Clinical Implications: Not directly a clinical trial, but COMET can enable identification of perioperative biomarkers and risk signatures (e.g., for delirium, AKI, pulmonary complications) with smaller cohorts, informing targeted interventions and future prospective validation.

Key Findings

  • Introduces COMET, combining EHR pretraining and adaptive early/late fusion for omics analysis.
  • Improved predictive modeling and biological discovery across two independent datasets compared with omics‑only methods.
  • Enables finer, non‑binary patient stratification to enhance discovery in limited cohort sizes.

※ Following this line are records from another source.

Lemma inv_step s a s' :
  inv s → atomic a → exec vmid_bits vm_of a s = Some (Returns s') → inv s'.
Proof using Hbits.
  intros Hinv Hat. pose proof (inv_counted s Hinv) as Hct.
  destruct a as [k c|k|k pg|c e|x|x pg|x pg|x pg|x pg f]; cbn; try done.
  - case_match eqn:Hg; [done|]. apply orb_false_elim in Hg as [[Hk Hid]%orb_false_elim Hov].
    apply bool_decide_eq_false in Hk. apply negb_false_iff, bool_decide_eq_true in Hid.
    apply negb_false_iff, andb_prop in Hov as [Hov%Z.ltb_lt Hov2%Z.ltb_lt].
    destruct (activate_spec s k c Hinv Hov2) as (p & fs & i' & -> & Ha). intros [= <-].
    destruct (get_version_ok _ _ k (i_tracker _ Hinv (vm_of k)) (held_none _ _ _ _ Hk) Hov) as (_ & Hok & Hcur & _).
    by apply inv_activate.
  - case_bool_decide as Hk; [|done]. destruct (i_run _ Hinv k Hk) as (p & Hp & _). rewrite Hp. cbn.
    destruct (drop_counted s k p Hct Hk Hp) as (b & t & -> & Hok & Hcur). intros [= <-].
    apply (inv_set_tracker s _ (vm_of k) t); cbn; try done; [set_solver|lia|apply held_other].
  - case_bool_decide as Hk; [|done]. destruct (last_use s !! k) as [p|] eqn:Hp; [|done]. cbn.
    destruct (valid _ !! pg) as [f|] eqn:Hf; [|done]. intros [= <-]. apply inv_set_entries; [done|].
    intros e [->%elem_of_singleton|]%elem_of_union; [right|by left]. by exists k, p, pg, f.
  - intros [= <-]. apply inv_set_entries; [done|]. intros e' [? _]%elem_of_difference. by left.
  - case_match eqn:Hov; [|done]. apply Z.ltb_lt in Hov. intros [= <-].
    destruct (increment_ok _ _ (i_tracker _ Hinv x) Hov) as [Hok Hinc].
    apply (inv_set_tracker s _ x (TlbTracker.increment (tracker (vms s x))).2); cbn; try done.
    destruct (TlbTracker.increment (tracker (vms s x))).1; [lia|]. by destruct Hinc as [-> _].
  - case_bool_decide; [|done]. intros [= <-]. by apply inv_convert.
  - destruct (valid _ !! pg) eqn:Hv; [done|]. destruct (conv _ !! pg) as [n|] eqn:Hcv; [case_match eqn:Hlt; [|done]|];
      intros [= <-]; apply inv_map; try done; intros v; rewrite Hcv; [|done]. intros [= <-]. by apply Z.ltb_lt.
Qed.

Lemma inv_reachable s : reachable vmid_bits vm_of atomic s → inv s.
Proof using Hbits.
  induction 1 as [|s a s' _ IH Ha Hx]; [apply inv_init|]. by eapply inv_step.
Qed.
End facts.

(** ** Theorems *)

(** C4: If a conversion records the TLB version and invalidates the page in one step,
    a translation that a running vCPU can use on its CPU comes from its own VM's
    page table, and it is either the current mapping of the page or that of a page
    under conversion whose recorded version is still in use, so that the page can
    not be reassigned yet. *)
Theorem no_stale_translation vmid_bits vm_of s k p x pg f :
  0 ≤ vmid_bits ≤ 14 → reachable vmid_bits vm_of atomic s →
  k ∈ running s → last_use s !! k = Some p →
  (VmId.vmid (PrevTlb.vmid p), x, (pg, f)) ∈ entries (cpus s (PrevTlb.cpu p)) →
  x = vm_of k ∧
  (valid (vms s x) !! pg = Some f ∨
   ∃ v, conv (vms s x) !! pg = Some v ∧ TlbTracker.min_version (tracker (vms s x)) ≤ v).
Proof.
  intros Hb Hr Hk Hp He. pose proof (inv_reachable _ _ Hb s Hr) as Hinv.
  destruct (i_run _ _ _ Hinv k Hk) as (p' & Hp' & Hl). assert (p' = p) as -> by congruence.
  destruct (i_fresh _ _ _ Hinv k p x pg f Hp Hl He) as [-> Hor]. split; [done|].
  destruct Hor as [|[(v & Hv & Hle)|[? _]]]; [by left| |done]. right. exists v. split; [done|].
  destruct (min_version_le _ _ (i_tracker _ _ _ Hinv (vm_of k))) as [_ Hmin].
  destruct (Hmin k (PrevTlb.tlb_version p)); [|lia]. apply held_lookup. eauto.
Qed.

3. Phenotypes of Functional Decline or Recovery in Sepsis ICU Survivors: Insights From a 1-Year Follow-Up Multicenter Cohort Analysis.

80Critical care medicine · 2025PMID: 39992173

In a 21‑ICU prospective cohort of 220 sepsis survivors, four distinct discharge phenotypes were identified (no PICS, mild, moderate, severe across physical/cognitive/psychiatric domains). Mild deficits improved by 3 months, but moderate and severe phenotypes showed persistent disability, sustained reduced quality of life, low employment, and higher ongoing mortality in the severe group through 12 months.

Impact: Provides a pragmatic, longitudinal phenotyping framework that can direct individualized post‑ICU rehabilitation and resource allocation for sepsis survivors—an area of growing clinical need in perioperative and critical care pathways.

Clinical Implications: Incorporate standardized discharge assessments (physical, cognitive, psychiatric, frailty measures) to assign phenotype and prioritize multidisciplinary rehabilitation and mental‑health support for moderate/severe groups; use phenotype to inform follow‑up intensity and survivorship planning.

Key Findings

  • Identified four phenotypes at discharge: no PICS (n=62), mild (physical & cognitive; n=55), moderate (all domains; n=53), severe (all domains; n=50).
  • Mild phenotype generally improved by 3 months; moderate and severe phenotypes showed persistent disability at 12 months.
  • Severe phenotype had persistent depressive symptoms and continuously decreasing survival; all groups had reduced QoL and low employment rates.